▸ DESCRIPTION OF THE TASK: Would you transcribe word for word every line from the one containing "induction l as" to the end of the data, both ends included, and leave out the rest?

(INPUT MATERIAL begins)

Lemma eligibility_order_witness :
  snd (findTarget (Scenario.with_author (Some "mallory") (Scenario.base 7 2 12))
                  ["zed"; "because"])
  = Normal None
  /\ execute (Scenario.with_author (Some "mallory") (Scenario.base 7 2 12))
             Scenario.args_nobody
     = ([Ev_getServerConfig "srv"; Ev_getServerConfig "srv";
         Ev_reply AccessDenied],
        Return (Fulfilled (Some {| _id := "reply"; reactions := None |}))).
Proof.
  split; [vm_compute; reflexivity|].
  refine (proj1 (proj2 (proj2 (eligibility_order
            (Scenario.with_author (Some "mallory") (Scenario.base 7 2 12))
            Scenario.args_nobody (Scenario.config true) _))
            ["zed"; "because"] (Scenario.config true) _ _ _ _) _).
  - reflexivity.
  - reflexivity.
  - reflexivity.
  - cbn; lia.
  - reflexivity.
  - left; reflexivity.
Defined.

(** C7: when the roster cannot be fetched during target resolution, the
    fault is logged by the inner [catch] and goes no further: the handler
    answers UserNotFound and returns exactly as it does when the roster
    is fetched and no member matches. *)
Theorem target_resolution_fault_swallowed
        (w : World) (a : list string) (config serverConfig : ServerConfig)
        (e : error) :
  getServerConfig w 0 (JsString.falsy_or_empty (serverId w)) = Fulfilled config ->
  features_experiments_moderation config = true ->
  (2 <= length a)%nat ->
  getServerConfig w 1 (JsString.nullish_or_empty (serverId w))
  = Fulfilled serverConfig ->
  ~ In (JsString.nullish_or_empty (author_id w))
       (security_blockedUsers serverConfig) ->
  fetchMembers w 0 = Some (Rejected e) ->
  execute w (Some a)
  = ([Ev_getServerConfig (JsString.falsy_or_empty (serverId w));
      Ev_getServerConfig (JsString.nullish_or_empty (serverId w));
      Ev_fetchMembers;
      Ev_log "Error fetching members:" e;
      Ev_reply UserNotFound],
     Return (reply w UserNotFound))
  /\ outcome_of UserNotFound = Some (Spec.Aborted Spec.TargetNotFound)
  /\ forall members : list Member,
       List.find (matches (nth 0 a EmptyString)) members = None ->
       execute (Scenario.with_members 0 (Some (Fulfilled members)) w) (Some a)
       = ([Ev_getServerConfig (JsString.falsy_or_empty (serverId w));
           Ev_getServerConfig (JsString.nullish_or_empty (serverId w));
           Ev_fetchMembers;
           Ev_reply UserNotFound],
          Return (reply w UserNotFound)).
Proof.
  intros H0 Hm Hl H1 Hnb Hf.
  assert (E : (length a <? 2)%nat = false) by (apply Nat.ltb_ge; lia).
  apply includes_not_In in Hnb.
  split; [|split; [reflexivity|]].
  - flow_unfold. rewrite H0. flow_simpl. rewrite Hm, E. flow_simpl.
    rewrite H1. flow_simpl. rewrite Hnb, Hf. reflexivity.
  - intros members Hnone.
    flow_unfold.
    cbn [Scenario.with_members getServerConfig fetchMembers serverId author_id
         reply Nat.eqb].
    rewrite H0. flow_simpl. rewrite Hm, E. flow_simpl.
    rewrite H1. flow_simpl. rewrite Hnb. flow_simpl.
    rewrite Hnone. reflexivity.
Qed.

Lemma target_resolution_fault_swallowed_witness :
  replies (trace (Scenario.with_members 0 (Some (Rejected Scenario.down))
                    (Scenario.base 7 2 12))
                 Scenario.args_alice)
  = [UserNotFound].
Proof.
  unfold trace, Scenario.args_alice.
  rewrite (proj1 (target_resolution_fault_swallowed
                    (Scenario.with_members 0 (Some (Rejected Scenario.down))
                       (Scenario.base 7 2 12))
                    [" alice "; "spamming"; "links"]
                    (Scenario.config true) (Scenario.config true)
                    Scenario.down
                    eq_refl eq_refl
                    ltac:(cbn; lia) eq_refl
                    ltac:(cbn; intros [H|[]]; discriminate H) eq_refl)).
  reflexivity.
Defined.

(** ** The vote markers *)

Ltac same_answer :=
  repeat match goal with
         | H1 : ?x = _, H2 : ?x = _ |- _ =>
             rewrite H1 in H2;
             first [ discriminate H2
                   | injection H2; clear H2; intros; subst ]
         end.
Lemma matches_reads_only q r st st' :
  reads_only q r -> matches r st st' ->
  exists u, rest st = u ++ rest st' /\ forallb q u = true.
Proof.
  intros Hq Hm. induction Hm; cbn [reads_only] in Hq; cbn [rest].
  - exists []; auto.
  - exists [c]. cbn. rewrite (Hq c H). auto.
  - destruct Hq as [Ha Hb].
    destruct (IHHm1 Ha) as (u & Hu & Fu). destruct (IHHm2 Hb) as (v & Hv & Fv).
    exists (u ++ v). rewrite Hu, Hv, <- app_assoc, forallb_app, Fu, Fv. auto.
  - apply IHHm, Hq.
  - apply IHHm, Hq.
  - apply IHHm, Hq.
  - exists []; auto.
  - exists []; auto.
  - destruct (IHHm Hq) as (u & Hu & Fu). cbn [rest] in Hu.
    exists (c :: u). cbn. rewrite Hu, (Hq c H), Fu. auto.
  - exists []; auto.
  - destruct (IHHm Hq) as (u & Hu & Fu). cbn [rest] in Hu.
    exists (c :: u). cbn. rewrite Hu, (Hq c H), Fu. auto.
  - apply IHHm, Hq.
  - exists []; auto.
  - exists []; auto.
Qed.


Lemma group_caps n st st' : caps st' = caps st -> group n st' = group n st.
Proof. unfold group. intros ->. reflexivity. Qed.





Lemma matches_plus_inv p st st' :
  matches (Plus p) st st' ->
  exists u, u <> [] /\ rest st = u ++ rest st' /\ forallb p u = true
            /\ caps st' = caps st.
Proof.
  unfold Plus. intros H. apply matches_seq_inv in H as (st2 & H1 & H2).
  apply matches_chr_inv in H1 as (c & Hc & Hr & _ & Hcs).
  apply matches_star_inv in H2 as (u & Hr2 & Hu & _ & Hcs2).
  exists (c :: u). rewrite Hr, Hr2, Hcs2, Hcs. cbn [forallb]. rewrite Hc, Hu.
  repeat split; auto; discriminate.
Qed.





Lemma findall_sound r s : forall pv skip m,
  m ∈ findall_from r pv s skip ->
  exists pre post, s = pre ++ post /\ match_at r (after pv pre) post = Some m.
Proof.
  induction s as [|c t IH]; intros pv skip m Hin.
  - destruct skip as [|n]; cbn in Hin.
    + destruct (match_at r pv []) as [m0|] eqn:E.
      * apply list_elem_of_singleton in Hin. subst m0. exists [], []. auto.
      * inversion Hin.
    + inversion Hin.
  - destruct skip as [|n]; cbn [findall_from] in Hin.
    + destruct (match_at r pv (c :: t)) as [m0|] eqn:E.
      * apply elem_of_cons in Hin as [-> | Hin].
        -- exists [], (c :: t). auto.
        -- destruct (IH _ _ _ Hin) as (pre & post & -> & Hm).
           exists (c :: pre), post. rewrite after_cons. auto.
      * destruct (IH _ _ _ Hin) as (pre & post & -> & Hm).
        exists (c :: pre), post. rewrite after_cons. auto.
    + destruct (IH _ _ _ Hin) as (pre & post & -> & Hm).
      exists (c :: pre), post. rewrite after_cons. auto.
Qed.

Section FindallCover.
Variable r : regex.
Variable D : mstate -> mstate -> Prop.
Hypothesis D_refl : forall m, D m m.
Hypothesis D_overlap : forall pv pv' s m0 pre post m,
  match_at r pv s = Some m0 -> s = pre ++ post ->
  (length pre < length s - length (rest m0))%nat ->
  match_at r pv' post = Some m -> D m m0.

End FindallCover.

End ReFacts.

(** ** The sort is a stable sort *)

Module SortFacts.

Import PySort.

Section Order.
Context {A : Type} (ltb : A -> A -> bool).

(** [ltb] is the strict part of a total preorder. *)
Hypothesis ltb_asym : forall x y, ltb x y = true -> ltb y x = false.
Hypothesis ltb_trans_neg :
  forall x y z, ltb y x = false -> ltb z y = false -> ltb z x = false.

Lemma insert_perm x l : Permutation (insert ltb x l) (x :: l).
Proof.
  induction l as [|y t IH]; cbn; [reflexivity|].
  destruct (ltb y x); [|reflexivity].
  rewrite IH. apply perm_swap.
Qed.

(INPUT MATERIAL ends)

▸ SOLUTION TO THIS PROBLEM:
  induction l as [|y t IH]; cbn; [reflexivity|].
  destruct (ltb y x); [|reflexivity].
  rewrite IH. apply perm_swap.
Qed.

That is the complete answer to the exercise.